Given information START

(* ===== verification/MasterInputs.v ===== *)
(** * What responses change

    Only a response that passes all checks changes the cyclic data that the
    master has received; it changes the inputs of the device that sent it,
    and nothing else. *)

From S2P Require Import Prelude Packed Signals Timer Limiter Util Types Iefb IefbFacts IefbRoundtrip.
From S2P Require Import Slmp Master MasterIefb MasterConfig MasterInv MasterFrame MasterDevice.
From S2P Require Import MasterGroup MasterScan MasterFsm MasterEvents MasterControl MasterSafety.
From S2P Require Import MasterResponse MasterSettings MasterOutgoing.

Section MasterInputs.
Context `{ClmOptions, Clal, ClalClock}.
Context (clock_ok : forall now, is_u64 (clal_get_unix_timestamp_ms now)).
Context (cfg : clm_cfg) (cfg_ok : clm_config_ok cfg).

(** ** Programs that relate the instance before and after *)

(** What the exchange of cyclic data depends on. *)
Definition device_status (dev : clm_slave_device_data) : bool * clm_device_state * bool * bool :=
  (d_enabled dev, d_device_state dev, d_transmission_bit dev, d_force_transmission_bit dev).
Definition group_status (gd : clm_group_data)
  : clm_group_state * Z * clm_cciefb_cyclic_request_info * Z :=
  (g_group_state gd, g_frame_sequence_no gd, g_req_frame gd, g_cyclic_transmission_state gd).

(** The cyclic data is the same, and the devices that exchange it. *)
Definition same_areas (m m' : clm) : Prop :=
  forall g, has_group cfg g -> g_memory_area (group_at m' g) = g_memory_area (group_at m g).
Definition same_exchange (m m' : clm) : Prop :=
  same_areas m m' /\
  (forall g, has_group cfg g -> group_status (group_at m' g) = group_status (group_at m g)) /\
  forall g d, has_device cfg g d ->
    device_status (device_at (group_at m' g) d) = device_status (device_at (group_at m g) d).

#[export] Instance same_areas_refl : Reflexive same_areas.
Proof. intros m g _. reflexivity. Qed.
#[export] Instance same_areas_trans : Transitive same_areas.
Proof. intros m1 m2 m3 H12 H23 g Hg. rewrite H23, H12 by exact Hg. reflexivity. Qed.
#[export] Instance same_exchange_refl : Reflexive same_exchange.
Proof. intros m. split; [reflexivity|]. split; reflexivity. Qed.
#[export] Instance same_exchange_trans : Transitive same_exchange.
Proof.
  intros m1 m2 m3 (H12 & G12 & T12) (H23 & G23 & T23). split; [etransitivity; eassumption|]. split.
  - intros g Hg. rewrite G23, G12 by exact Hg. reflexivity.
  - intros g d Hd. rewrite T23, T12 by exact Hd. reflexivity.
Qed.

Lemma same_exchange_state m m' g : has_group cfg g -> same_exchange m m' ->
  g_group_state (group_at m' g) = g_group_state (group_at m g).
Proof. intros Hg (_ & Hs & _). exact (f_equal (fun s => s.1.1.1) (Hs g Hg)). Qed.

Given information END

Task statement » Where a line above holds the string "reflexivity", show that line.

Answer section »
Proof. intros m g _. reflexivity. Qed.
Proof. intros m1 m2 m3 H12 H23 g Hg. rewrite H23, H12 by exact Hg. reflexivity. Qed.
Proof. intros m. split; [reflexivity|]. split; reflexivity. Qed.
  - intros g Hg. rewrite G23, G12 by exact Hg. reflexivity.
  - intros g d Hd. rewrite T23, T12 by exact Hd. reflexivity.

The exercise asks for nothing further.